I never really know how my life appears to blog readers – while I sometimes read through my previous entries, it’s pretty difficult to be objective. If anything, reading my own writing about my own life is the height of subjectivity (not to mention narcissism). I seem to eat a lot of food, visit beaches, and hang out with mostly-perky, mostly-Americans. Some of my friends at home have remarked that my life seems to be a perpetual adventure. Living in Bangkok has been an adventure, but to be honest, it’s also been pretty tough. Some of this is circumstantial – waiting for work permits, for example, is never fun – but more recently, I’ve realized that some of the toughness stems from the choices I’ve made.
I’ve always thought of myself as an adventurous, culture-loving person – case in point: my years of being windian* – but when I look at my almost nine months in Bangkok, they are characterized by a lack of adventure as much as anything. When we first moved to Bangkok, I was overwhelmed by the prospect of trying to figure out what I wanted to do with my post grad school life. In some ways, Bangkok felt like a prison: I couldn’t find a job; I couldn’t understand the language; and our apartment was/is in the middle of nowhere. I was so focused on my own quarter-life crisis that I couldn’t truly appreciate the fascinating culture that this country has to offer. The job situation eventually sorted itself out, and I figured out how to get around the city, but I still haven’t done a good job of embracing Thai culture. My knowledge of the Thai language is still rudimentary at best; I haven’t made much of an effort to connect with Thai people in our neighbourhood; and I haven’t visited many cultural sites.
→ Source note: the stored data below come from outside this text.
(** X11.  The loop of trials (lines 392-447) on valid matches keeps the first
    best hypothesis.  The maximum it ends with is the greatest number of
    votes of the reference pairs it drew; if that is 0 the best values are
    still 0; otherwise they are the truncated translation of the first
    pair drawn that has that many votes. *)
Theorem search_keeps_first_best (R : Rng) (g : rng_state R) (ms : list DMatch)
  (k1 k2 : list KeyPoint) :
  validMatches ms k1 k2 ->
  convertible ms k1 k2 ->
  exists s g',
    search R g ms k1 k2 = Some (s, g') /\
    Forall (fun f => exists v, votes ms k1 k2 f = Some v /\ v <= maxConcensus s)
           (hypothesisSequence R g (Z.of_nat (length ms))) /\
    ((maxConcensus s = 0 /\ bestX s = 0 /\ bestY s = 0) \/
     (exists pre f post,
        hypothesisSequence R g (Z.of_nat (length ms)) = pre ++ f :: post /\
        0 < maxConcensus s /\
        votes ms k1 k2 f = Some (maxConcensus s) /\
        Forall (fun f' => exists v, votes ms k1 k2 f' = Some v /\ v < maxConcensus s) pre /\
        truncatedTranslation ms k1 k2 f = Some (bestX s, bestY s))).
Proof.
  intros Hvalid Hconv.
  destruct (search_defined R ms k1 k2 Hvalid Hconv g) as (s & g' & Hs & Hover & _).
  exists s, g'. split; [exact Hs|].
  destruct (searchOver_first_best ms k1 k2 _ _ _ Hover) as (_ & Hall & Hcase).
  split; [exact Hall|]. exact Hcase.
Qed.

(** X12.  With a single match the only trial has no other pair to count: the
    maximum stays 0 and the translation that is returned is that of the
    match, truncated, through the fallback of lines 465-469. *)
Theorem estimateTranslation_single_match (R : Rng) (g : rng_state R) (m : DMatch)
  (k1 k2 : list KeyPoint) (x y : float) (bX bY : Z) :
  translationOf [m] k1 k2 0 = Some (x, y) ->
  d2i x = Some bX -> d2i y = Some bY ->
  option_map fst (search R g [m] k1 k2) = Some (mkSearch x y 0 0 0) /\
  estimateTranslation R g [m] k1 k2 = Some (bX, bY, snd (rand R (srand R 0 g))).
Proof.
  intros Ht Hx Hy.
  assert (Hs : search R g [m] k1 k2 =
               Some (mkSearch x y 0 0 0, snd (rand R (srand R 0 g)))).
  { unfold search. change (Z.of_nat (length [m])) with 1.
    unfold for_range. change (Z.to_nat (1 - 0)) with 1%nat. cbn [forM].
    unfold trial. cbn [fst snd]. change (Z.of_nat (length [m])) with 1.
    rewrite Z.rem_1_r. unfold trialWith. rewrite Ht. cbn [bind fst snd].
    unfold countConcensus. change (Z.of_nat (length [m])) with 1.
    unfold for_range. change (Z.to_nat (1 - 0)) with 1%nat. cbn [forM].
    unfold checkFeature. change (0 =? 0) with true. cbn [bind concensus maxConcensus].
    change (0 >? 0) with false. cbn [bestX bestY]. reflexivity. }
  split; [rewrite Hs; reflexivity|].
  unfold estimateTranslation. rewrite Hs. cbn [bind fst snd].
  unfold fallback. cbn [bestX bestY xTrans yTrans Z.eqb]. rewrite Hx, Hy. reflexivity.
Qed.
It’s easy for me to look at the previous nine months and say “poor self. What a hard time you’ve had. Of course you haven’t immersed yourself in this culture.” This makes me feel better in the short term, but it doesn’t change anything in the long term. I was reminded of this last week when I had the opportunity to interview the presidents of two of Bangkok’s biggest expat women’s groups. When I asked them about their experience transitioning to life in Bangkok, I was struck by the similarities in our stories. While the details – age, nationality, background, financial resources – are quite different, the underlying theme was the same: transitioning to life in a new country is tough. Both of them emphasized the choice they had to make: would they simply try to endure the experience? Or would they rise to the challenge, and make the most of it? From their obvious love of Bangkok, and the meaningful things they’ve accomplished in their time here, it was clear that they’d chosen the second option. I realized that I , too, wanted to choose the second option.
I don’t believe that self-flagellation is helpful – smacking yourself when you’re down seems to increase the “stuck” factor, not to mention the self-pity. However, acknowledging that you’ve made poor choices allows you to acknowledge that you can make choices, period. This is what I’ve been coming to terms with recently. I have to acknowledge that I’ve chosen not to embrace Thai culture. It’s not pleasant to do this, and I’m not proud of it. At the same time, I’m encouraged to think that it’s not too late, and that I can still choose to embrace Thailand. I’m not totally sure what this will look like in practical terms, but I think that working to adjust my attitude is a good place to start. Hopefully life in Thailand will continue to include lots of food, beaches, and perky Americans, but also a deeper appreciation of Thai culture, and the knowledge that I can choose how I react to this experience.